Up to this point, Ashcroft had refused comments when asked what, if any, additional provisions may be in development. However, as a result of this leak and the negative press it generated, opposition to the Patriot II had gained momentum, not only from the liberal side of the spectrum but from various right-wing organizations. The timing of this bill was suspicious; it appeared that the administration was waiting for the start of the Iraq War to introduce the bill, and then exploit the crisis to rush it through Congress with little public attention. Under scrutiny, the administration dismissed the bill as a simple "draft" that would be nothing like the final product.

On December 13, 2003, the very day he announced the capture of Saddam Hussein in Iraq, President George W. Bush quietly signed portions of the Patriot II into law. This time, the method used to sign the bill into law was more unusual than the bills themselves; December 13 was a Saturday, an unusual day for the President to be passing legislature; additionally, the provisions were broken up into fragments and embedded in the Intelligence Authorization Act of 2004 (officially documented as H.R.2417), a massive document dealing with financial matters for virtually the entire Legislative Branch of the government.

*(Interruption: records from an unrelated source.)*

(* ===== verification/PosControl.v ===== *)
(** * Control of the positioning library

    [libraries/positioning/poslib/poslib_control.c]: the state machine that
    starts the updates of a node, waits for the scan, sends the measurements and
    schedules the next update, with the callbacks, the tasks and the calls that
    drive it.

    What the module asks of the rest of the node is a [request]; an environment
    performs it and gives the answer. *)

From S2P Require Import Prelude Api SharedOffline PosMeasurement PosTlv PosMbcn PosEvent PosDecode.

(** [poslib_motion_mode_e] *)
Definition POSLIB_MOTION_STATIC : Z := 1.
Definition POSLIB_MOTION_DYNAMIC : Z := 2.
Definition MOTION_DEFAULT : Z := POSLIB_MOTION_STATIC.

(** [poslib_ble_type_e] *)
Definition POSLIB_EDDYSTONE : Z := 1.
Definition POSLIB_IBEACON : Z := 2.
Definition POSLIB_BEACON_ALL : Z := 3.

(** [api/wms_beacon_tx.h] *)
Definition APP_LIB_BEACON_TX_MIN_INTERVAL : Z := 100.
Definition APP_LIB_BEACON_TX_MAX_INTERVAL : Z := 60000.
Definition APP_LIB_BEACON_TX_CHANNELS_ALL : Z := 7.

Definition SHARED_APP_CONFIG_INCOMPATIBLE_FILTER : Z := 0xFFFE.
Definition APP_SCHEDULER_RES_OK : Z := 0.
Definition SHARED_INVALID_ID : Z := 65535.
Definition TIMEOUT_APPCFG_MS : Z := 30000.
Definition TIMEOUT_SCAN_MS : Z := 60000.
Definition SCAN_MARGIN_RATIO : Z := 2.
Definition POSLIB_TLV_TYPE : Z := 0xC1.
Definition POS_SOURCE_ENDPOINT : Z := 238.
Definition POS_DESTINATION_ENDPOINT : Z := 238.
Definition MAX_PAYLOAD_LEN : Z := 102.

(** [poslib_measurement.h] *)
Definition DEFAULT_MEASUREMENT_TYPE_TAG : Z := 0x05.
Definition DEFAULT_MEASUREMENT_TYPE_ANCHOR : Z := 0xF5.
Definition POSLIB_NODE_INFO_FEATURES_VERSION : Z := 1.
Definition POSLIB_NODE_INFO_MASK_VERSION : Z := 0x0F.
Definition POSLIB_NODE_INFO_FLAG_MOTION_EN : Z := 0x10.
Definition POSLIB_NODE_INFO_FLAG_IS_STATIC : Z := 0x20.
Definition POSLIB_NODE_INFO_FLAG_EDDYSTONE_ON : Z := 0x40.
Definition POSLIB_NODE_INFO_FLAG_IBEACON_ON : Z := 0x80.
Definition POSLIB_NODE_INFO_FLAG_MBCN_ON : Z := 0x100.

Definition TIME_SEC_TO_MS (tm : Z) : Z := u32 (tm * 1000).

Inductive poslib_state_e := POSLIB_STATE_STOPPED | POSLIB_STATE_IDLE | POSLIB_STATE_UPDATE.

#[export] Instance poslib_state_eq : EqDecision poslib_state_e.
Proof. solve_decision. Defined.

Inductive poslib_status_e := POSLIB_STOPPED | POSLIB_IDLE | POSLIB_UPDATE_START.

(** The settings are compared with [memcmp]. *)
#[export] Instance poslib_ble_mode_config_eq : EqDecision poslib_ble_mode_config_t.
Proof. solve_decision. Defined.
#[export] Instance ble_beacon_settings_eq : EqDecision ble_beacon_settings_t.
Proof. solve_decision. Defined.
#[export] Instance poslib_motion_mon_settings_eq : EqDecision poslib_motion_mon_settings_t.
Proof. solve_decision. Defined.
#[export] Instance poslib_da_settings_eq : EqDecision poslib_da_settings_t.
Proof. solve_decision. Defined.
#[export] Instance poslib_mbcn_record_eq : EqDecision poslib_mbcn_record_t.
Proof. solve_decision. Defined.
#[export] Instance poslib_mbcn_config_eq : EqDecision poslib_mbcn_config_t.
Proof. solve_decision. Defined.
#[export] Instance poslib_settings_eq : EqDecision poslib_settings_t.
Proof. solve_decision. Defined.

(** The tasks of the module. *)
Inductive task := trigger_update | timeout | delayed | led_off.

#[export] Instance control_task_eq : EqDecision task.
Proof. solve_decision. Defined.

(** ** The state *)

Record control_events_t := {
  ev_online : bool;
  ev_offline : bool;
  ev_scan_start : bool;
  ev_scan_end : bool;
  ev_data_sent : bool;
  ev_data_sent_complete : bool;
  ev_app_cfg : bool;
  ev_timeout : bool;
  ev_oneshot : bool;
  ev_offline_req : bool;
  ev_sent_success : bool;
  ev_connected : bool;
  ev_scan_fail : bool;
  ev_is_static : bool }.

Record control_state_t := {
  c_state : poslib_state_e;
  c_mode : Z;
  scheduled : bool;
  outside_wm : bool;
  sequence : Z;
  events : control_events_t;
  last_update_s : Z;
  next_update_s : Z;
  update_start_hp : Z }.

Record callback_state_t := { reg : bool; reg_id : Z }.

Definition no_events : control_events_t :=
  {| ev_online := false; ev_offline := false; ev_scan_start := false; ev_scan_end := false; ev_data_sent := false;
     ev_data_sent_complete := false; ev_app_cfg := false; ev_timeout := false; ev_oneshot := false;
     ev_offline_req := false; ev_sent_success := false; ev_connected := false; ev_scan_fail := false;
     ev_is_static := false |}.

Definition set_ev_online (b : bool) (e : control_events_t) : control_events_t :=
  {| ev_online := b; ev_offline := ev_offline e; ev_scan_start := ev_scan_start e; ev_scan_end := ev_scan_end e;
     ev_data_sent := ev_data_sent e; ev_data_sent_complete := ev_data_sent_complete e; ev_app_cfg := ev_app_cfg
     e; ev_timeout := ev_timeout e; ev_oneshot := ev_oneshot e; ev_offline_req := ev_offline_req e;
     ev_sent_success := ev_sent_success e; ev_connected := ev_connected e; ev_scan_fail := ev_scan_fail e;
     ev_is_static := ev_is_static e |}.
Definition set_ev_offline (b : bool) (e : control_events_t) : control_events_t :=
  {| ev_online := ev_online e; ev_offline := b; ev_scan_start := ev_scan_start e; ev_scan_end := ev_scan_end e;
     ev_data_sent := ev_data_sent e; ev_data_sent_complete := ev_data_sent_complete e; ev_app_cfg := ev_app_cfg
     e; ev_timeout := ev_timeout e; ev_oneshot := ev_oneshot e; ev_offline_req := ev_offline_req e;
     ev_sent_success := ev_sent_success e; ev_connected := ev_connected e; ev_scan_fail := ev_scan_fail e;
     ev_is_static := ev_is_static e |}.
Definition set_ev_scan_start (b : bool) (e : control_events_t) : control_events_t :=
  {| ev_online := ev_online e; ev_offline := ev_offline e; ev_scan_start := b; ev_scan_end := ev_scan_end e;
     ev_data_sent := ev_data_sent e; ev_data_sent_complete := ev_data_sent_complete e; ev_app_cfg := ev_app_cfg
     e; ev_timeout := ev_timeout e; ev_oneshot := ev_oneshot e; ev_offline_req := ev_offline_req e;
     ev_sent_success := ev_sent_success e; ev_connected := ev_connected e; ev_scan_fail := ev_scan_fail e;
     ev_is_static := ev_is_static e |}.
Definition set_ev_scan_end (b : bool) (e : control_events_t) : control_events_t :=
  {| ev_online := ev_online e; ev_offline := ev_offline e; ev_scan_start := ev_scan_start e; ev_scan_end := b;
     ev_data_sent := ev_data_sent e; ev_data_sent_complete := ev_data_sent_complete e; ev_app_cfg := ev_app_cfg
     e; ev_timeout := ev_timeout e; ev_oneshot := ev_oneshot e; ev_offline_req := ev_offline_req e;
     ev_sent_success := ev_sent_success e; ev_connected := ev_connected e; ev_scan_fail := ev_scan_fail e;
     ev_is_static := ev_is_static e |}.
Definition set_ev_data_sent (b : bool) (e : control_events_t) : control_events_t :=
  {| ev_online := ev_online e; ev_offline := ev_offline e; ev_scan_start := ev_scan_start e; ev_scan_end :=
     ev_scan_end e; ev_data_sent := b; ev_data_sent_complete := ev_data_sent_complete e; ev_app_cfg :=
     ev_app_cfg e; ev_timeout := ev_timeout e; ev_oneshot := ev_oneshot e; ev_offline_req := ev_offline_req e;
     ev_sent_success := ev_sent_success e; ev_connected := ev_connected e; ev_scan_fail := ev_scan_fail e;
     ev_is_static := ev_is_static e |}.
Definition set_ev_data_sent_complete (b : bool) (e : control_events_t) : control_events_t :=
  {| ev_online := ev_online e; ev_offline := ev_offline e; ev_scan_start := ev_scan_start e; ev_scan_end :=
     ev_scan_end e; ev_data_sent := ev_data_sent e; ev_data_sent_complete := b; ev_app_cfg := ev_app_cfg e;
     ev_timeout := ev_timeout e; ev_oneshot := ev_oneshot e; ev_offline_req := ev_offline_req e; ev_sent_success
     := ev_sent_success e; ev_connected := ev_connected e; ev_scan_fail := ev_scan_fail e; ev_is_static :=
     ev_is_static e |}.
Definition set_ev_app_cfg (b : bool) (e : control_events_t) : control_events_t :=
  {| ev_online := ev_online e; ev_offline := ev_offline e; ev_scan_start := ev_scan_start e; ev_scan_end :=
     ev_scan_end e; ev_data_sent := ev_data_sent e; ev_data_sent_complete := ev_data_sent_complete e; ev_app_cfg
     := b; ev_timeout := ev_timeout e; ev_oneshot := ev_oneshot e; ev_offline_req := ev_offline_req e;
     ev_sent_success := ev_sent_success e; ev_connected := ev_connected e; ev_scan_fail := ev_scan_fail e;
     ev_is_static := ev_is_static e |}.
Definition set_ev_timeout (b : bool) (e : control_events_t) : control_events_t :=
  {| ev_online := ev_online e; ev_offline := ev_offline e; ev_scan_start := ev_scan_start e; ev_scan_end :=
     ev_scan_end e; ev_data_sent := ev_data_sent e; ev_data_sent_complete := ev_data_sent_complete e; ev_app_cfg
     := ev_app_cfg e; ev_timeout := b; ev_oneshot := ev_oneshot e; ev_offline_req := ev_offline_req e;
     ev_sent_success := ev_sent_success e; ev_connected := ev_connected e; ev_scan_fail := ev_scan_fail e;
     ev_is_static := ev_is_static e |}.
Definition set_ev_oneshot (b : bool) (e : control_events_t) : control_events_t :=
  {| ev_online := ev_online e; ev_offline := ev_offline e; ev_scan_start := ev_scan_start e; ev_scan_end :=
     ev_scan_end e; ev_data_sent := ev_data_sent e; ev_data_sent_complete := ev_data_sent_complete e; ev_app_cfg
     := ev_app_cfg e; ev_timeout := ev_timeout e; ev_oneshot := b; ev_offline_req := ev_offline_req e;
     ev_sent_success := ev_sent_success e; ev_connected := ev_connected e; ev_scan_fail := ev_scan_fail e;
     ev_is_static := ev_is_static e |}.
Definition set_ev_sent_success (b : bool) (e : control_events_t) : control_events_t :=
  {| ev_online := ev_online e; ev_offline := ev_offline e; ev_scan_start := ev_scan_start e; ev_scan_end :=
     ev_scan_end e; ev_data_sent := ev_data_sent e; ev_data_sent_complete := ev_data_sent_complete e; ev_app_cfg
     := ev_app_cfg e; ev_timeout := ev_timeout e; ev_oneshot := ev_oneshot e; ev_offline_req := ev_offline_req
     e; ev_sent_success := b; ev_connected := ev_connected e; ev_scan_fail := ev_scan_fail e; ev_is_static :=
     ev_is_static e |}.
Definition set_ev_scan_fail (b : bool) (e : control_events_t) : control_events_t :=
  {| ev_online := ev_online e; ev_offline := ev_offline e; ev_scan_start := ev_scan_start e; ev_scan_end :=
     ev_scan_end e; ev_data_sent := ev_data_sent e; ev_data_sent_complete := ev_data_sent_complete e; ev_app_cfg
     := ev_app_cfg e; ev_timeout := ev_timeout e; ev_oneshot := ev_oneshot e; ev_offline_req := ev_offline_req
     e; ev_sent_success := ev_sent_success e; ev_connected := ev_connected e; ev_scan_fail := b; ev_is_static :=
     ev_is_static e |}.
Definition set_ev_is_static (b : bool) (e : control_events_t) : control_events_t :=
  {| ev_online := ev_online e; ev_offline := ev_offline e; ev_scan_start := ev_scan_start e; ev_scan_end :=
     ev_scan_end e; ev_data_sent := ev_data_sent e; ev_data_sent_complete := ev_data_sent_complete e; ev_app_cfg
     := ev_app_cfg e; ev_timeout := ev_timeout e; ev_oneshot := ev_oneshot e; ev_offline_req := ev_offline_req
     e; ev_sent_success := ev_sent_success e; ev_connected := ev_connected e; ev_scan_fail := ev_scan_fail e;
     ev_is_static := b |}.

Because not all of the original provisions were included, less media attention was garnered to this event and the bill passed, though not without some speculation by its political opponents who felt uncomfortable about the secretive fashion in which the bill was signed into law.

Forced revisions

Since the inception of the Patriot Act, the United States has been at war with Afghanistan, engaged with Islamic radicals while supporting a budding Iraqi democracy amidst what many believe is a civil war, and fighting a global war on terror (GWOT). These events, as well as other global happenings, consume the media and keep most other news out of the public eye.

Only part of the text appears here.